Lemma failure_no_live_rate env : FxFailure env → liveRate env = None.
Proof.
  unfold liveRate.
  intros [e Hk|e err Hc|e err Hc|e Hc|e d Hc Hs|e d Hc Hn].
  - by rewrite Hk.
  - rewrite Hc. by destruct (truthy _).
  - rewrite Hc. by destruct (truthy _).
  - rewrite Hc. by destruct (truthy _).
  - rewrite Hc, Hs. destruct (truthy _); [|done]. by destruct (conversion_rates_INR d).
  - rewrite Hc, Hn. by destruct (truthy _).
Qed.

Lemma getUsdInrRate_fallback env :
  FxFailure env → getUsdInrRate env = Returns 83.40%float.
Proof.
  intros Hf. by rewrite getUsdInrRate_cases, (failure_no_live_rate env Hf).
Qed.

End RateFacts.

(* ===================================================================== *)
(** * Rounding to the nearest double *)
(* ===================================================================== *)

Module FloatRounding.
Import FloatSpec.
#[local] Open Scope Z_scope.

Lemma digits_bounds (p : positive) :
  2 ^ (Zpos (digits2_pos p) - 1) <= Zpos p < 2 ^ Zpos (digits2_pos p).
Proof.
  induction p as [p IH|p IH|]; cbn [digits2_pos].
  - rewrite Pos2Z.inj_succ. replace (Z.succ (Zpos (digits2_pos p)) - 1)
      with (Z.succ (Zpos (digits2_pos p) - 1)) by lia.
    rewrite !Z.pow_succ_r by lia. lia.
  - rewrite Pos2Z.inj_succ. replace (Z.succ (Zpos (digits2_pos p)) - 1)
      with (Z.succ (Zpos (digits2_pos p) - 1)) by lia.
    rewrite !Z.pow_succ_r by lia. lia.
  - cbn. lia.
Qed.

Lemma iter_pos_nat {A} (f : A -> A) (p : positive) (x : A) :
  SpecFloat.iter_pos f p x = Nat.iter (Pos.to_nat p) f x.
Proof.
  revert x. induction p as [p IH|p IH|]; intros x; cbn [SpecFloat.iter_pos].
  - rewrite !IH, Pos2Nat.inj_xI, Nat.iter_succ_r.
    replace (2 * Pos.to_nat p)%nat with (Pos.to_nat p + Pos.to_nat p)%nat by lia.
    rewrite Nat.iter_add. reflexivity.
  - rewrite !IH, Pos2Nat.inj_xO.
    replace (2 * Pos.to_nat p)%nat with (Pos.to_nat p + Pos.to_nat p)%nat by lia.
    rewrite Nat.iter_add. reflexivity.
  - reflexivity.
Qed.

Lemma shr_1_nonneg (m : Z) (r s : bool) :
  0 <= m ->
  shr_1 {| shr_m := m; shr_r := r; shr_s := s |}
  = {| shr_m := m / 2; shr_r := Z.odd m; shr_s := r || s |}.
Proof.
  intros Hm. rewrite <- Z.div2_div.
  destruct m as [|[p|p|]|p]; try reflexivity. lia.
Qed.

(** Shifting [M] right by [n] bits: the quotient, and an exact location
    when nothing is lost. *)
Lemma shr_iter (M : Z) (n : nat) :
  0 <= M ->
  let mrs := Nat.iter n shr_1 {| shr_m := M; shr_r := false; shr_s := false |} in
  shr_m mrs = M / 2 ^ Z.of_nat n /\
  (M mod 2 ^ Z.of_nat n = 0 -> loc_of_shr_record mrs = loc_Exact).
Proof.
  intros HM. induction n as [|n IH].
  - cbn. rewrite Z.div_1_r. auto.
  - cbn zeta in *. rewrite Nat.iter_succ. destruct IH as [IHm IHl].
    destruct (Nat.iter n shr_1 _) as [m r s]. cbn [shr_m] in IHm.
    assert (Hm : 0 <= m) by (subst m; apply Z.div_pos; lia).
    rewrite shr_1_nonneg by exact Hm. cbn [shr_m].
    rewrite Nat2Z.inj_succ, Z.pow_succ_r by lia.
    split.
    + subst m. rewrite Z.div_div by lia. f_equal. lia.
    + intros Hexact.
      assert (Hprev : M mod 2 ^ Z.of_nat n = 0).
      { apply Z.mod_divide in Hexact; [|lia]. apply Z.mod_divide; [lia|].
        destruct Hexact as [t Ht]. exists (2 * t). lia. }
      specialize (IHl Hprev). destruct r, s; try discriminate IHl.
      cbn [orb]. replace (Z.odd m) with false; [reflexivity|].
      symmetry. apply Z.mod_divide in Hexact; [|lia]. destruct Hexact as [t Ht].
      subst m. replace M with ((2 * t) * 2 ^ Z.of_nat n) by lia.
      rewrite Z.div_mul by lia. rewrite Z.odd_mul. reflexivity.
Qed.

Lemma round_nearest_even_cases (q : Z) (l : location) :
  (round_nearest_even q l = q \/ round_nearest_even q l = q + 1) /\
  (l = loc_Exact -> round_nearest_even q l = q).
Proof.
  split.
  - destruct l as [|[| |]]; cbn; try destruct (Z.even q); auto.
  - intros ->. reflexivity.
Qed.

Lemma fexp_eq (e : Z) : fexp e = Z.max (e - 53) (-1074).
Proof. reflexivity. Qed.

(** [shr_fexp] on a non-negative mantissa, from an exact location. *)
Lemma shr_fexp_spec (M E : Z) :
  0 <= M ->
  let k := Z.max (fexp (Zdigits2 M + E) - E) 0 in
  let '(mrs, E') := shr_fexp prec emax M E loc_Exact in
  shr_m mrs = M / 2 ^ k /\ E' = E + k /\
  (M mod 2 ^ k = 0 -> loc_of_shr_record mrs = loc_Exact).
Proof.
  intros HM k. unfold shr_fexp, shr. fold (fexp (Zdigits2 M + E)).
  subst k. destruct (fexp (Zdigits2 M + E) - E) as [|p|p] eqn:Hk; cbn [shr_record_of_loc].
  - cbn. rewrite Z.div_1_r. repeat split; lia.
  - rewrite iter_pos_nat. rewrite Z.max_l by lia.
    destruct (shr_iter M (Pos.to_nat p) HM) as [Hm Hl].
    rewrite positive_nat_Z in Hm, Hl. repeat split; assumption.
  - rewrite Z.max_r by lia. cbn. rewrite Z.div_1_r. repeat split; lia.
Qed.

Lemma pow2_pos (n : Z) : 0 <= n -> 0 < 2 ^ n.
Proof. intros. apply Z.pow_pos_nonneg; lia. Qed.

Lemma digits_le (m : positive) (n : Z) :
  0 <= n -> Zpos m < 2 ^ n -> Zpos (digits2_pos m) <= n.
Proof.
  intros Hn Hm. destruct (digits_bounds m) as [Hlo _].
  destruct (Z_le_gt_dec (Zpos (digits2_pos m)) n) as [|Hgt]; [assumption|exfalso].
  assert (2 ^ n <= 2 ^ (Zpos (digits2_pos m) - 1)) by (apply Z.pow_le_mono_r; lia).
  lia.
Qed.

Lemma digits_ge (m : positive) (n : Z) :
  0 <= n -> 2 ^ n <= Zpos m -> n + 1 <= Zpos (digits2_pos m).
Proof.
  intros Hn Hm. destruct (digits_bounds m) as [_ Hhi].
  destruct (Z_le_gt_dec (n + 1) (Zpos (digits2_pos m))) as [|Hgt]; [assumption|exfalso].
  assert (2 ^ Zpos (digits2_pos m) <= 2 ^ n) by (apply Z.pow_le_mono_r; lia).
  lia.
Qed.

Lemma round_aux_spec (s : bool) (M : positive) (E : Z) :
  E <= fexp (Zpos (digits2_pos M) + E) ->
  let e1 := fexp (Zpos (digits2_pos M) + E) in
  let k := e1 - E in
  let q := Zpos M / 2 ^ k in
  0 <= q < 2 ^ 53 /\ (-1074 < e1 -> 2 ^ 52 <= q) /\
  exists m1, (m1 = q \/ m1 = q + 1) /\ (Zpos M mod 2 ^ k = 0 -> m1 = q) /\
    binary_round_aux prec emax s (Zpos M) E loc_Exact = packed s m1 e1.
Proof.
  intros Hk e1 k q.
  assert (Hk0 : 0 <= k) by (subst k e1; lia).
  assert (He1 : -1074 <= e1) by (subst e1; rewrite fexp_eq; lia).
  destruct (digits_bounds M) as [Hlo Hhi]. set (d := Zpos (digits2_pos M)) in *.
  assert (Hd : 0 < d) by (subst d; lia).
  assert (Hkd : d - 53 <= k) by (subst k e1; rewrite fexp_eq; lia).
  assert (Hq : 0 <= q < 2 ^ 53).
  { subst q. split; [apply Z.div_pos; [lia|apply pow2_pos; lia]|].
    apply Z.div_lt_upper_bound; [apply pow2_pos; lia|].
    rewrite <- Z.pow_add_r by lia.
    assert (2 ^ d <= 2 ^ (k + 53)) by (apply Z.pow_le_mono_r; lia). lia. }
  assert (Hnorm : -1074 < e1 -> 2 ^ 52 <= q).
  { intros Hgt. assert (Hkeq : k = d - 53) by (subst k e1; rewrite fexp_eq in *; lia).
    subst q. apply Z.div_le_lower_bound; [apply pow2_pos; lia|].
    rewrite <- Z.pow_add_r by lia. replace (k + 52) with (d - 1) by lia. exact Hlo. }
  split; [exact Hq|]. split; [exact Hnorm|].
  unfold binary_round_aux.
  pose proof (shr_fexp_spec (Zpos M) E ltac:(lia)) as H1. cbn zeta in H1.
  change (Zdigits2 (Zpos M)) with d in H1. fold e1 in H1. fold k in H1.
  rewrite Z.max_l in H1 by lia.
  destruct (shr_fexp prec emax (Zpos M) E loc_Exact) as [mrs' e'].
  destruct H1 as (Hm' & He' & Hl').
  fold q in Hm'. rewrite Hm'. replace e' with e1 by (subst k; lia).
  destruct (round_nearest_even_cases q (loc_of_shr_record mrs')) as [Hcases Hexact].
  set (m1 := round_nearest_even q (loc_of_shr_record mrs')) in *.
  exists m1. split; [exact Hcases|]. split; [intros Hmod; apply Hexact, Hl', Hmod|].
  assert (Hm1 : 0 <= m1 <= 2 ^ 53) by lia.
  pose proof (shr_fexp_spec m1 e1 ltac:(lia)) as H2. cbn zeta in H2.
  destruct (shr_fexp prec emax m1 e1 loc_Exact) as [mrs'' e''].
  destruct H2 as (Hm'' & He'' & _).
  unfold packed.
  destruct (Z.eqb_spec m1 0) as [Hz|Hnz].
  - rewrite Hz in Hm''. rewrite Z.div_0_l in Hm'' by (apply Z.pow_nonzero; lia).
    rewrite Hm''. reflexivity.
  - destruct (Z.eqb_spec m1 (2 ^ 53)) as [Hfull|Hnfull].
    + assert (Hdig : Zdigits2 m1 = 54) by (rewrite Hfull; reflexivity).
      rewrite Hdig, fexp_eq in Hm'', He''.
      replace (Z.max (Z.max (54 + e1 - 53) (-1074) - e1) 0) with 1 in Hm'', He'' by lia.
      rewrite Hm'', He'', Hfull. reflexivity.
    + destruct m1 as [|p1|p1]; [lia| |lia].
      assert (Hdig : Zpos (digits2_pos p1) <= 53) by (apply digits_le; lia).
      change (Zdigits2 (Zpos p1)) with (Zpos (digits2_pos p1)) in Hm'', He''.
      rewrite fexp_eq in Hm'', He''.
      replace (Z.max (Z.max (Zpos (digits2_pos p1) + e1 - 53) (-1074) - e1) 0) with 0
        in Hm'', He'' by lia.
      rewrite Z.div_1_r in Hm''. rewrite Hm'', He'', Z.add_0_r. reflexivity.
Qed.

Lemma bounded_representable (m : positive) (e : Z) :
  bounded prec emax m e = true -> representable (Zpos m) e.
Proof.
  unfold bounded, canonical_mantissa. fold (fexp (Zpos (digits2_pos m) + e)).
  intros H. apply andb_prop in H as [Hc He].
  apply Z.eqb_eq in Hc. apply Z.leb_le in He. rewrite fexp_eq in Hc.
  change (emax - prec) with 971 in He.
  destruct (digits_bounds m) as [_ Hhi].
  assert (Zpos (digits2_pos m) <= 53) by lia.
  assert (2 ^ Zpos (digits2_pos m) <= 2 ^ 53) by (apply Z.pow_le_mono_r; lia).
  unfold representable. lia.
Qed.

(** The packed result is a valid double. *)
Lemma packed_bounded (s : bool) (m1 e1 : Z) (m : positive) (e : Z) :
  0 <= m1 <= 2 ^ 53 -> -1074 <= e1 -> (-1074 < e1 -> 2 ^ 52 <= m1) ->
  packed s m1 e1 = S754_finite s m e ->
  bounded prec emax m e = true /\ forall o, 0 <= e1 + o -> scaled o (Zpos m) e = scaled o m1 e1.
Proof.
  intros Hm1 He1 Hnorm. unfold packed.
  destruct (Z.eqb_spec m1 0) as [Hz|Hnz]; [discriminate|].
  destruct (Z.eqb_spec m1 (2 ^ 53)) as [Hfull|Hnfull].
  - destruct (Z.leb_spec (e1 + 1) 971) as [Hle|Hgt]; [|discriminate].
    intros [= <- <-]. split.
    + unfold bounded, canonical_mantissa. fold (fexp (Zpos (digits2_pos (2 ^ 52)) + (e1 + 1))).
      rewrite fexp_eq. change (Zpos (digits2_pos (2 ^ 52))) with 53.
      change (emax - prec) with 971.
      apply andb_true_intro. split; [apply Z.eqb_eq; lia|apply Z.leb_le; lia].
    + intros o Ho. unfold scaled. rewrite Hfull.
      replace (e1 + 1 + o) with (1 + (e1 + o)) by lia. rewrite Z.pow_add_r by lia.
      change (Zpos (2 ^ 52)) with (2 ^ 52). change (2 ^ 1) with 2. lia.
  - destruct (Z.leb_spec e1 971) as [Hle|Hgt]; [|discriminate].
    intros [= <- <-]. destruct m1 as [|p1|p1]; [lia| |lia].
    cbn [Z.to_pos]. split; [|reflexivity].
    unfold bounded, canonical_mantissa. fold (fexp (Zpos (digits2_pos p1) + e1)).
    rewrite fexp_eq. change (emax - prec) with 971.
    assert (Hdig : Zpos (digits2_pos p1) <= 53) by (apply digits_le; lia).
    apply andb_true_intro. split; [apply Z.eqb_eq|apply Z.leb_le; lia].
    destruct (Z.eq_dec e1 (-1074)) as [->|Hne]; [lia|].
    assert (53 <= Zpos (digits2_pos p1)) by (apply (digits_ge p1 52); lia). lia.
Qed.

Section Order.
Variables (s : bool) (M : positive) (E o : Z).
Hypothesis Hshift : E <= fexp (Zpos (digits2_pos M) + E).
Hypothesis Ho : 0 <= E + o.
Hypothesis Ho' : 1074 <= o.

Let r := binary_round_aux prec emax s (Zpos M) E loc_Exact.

◆ Problem to work on ◆
Only one stretch of the records above is wanted: the lines between the one holding "- rewrite Hz" and the one holding "rewrite Hdig, fexp_eq in Hm'', He''.", inclusive, reproduced exactly.

◆ Exercise output ◆
  - rewrite Hz in Hm''. rewrite Z.div_0_l in Hm'' by (apply Z.pow_nonzero; lia).
    rewrite Hm''. reflexivity.
  - destruct (Z.eqb_spec m1 (2 ^ 53)) as [Hfull|Hnfull].
    + assert (Hdig : Zdigits2 m1 = 54) by (rewrite Hfull; reflexivity).
      rewrite Hdig, fexp_eq in Hm'', He''.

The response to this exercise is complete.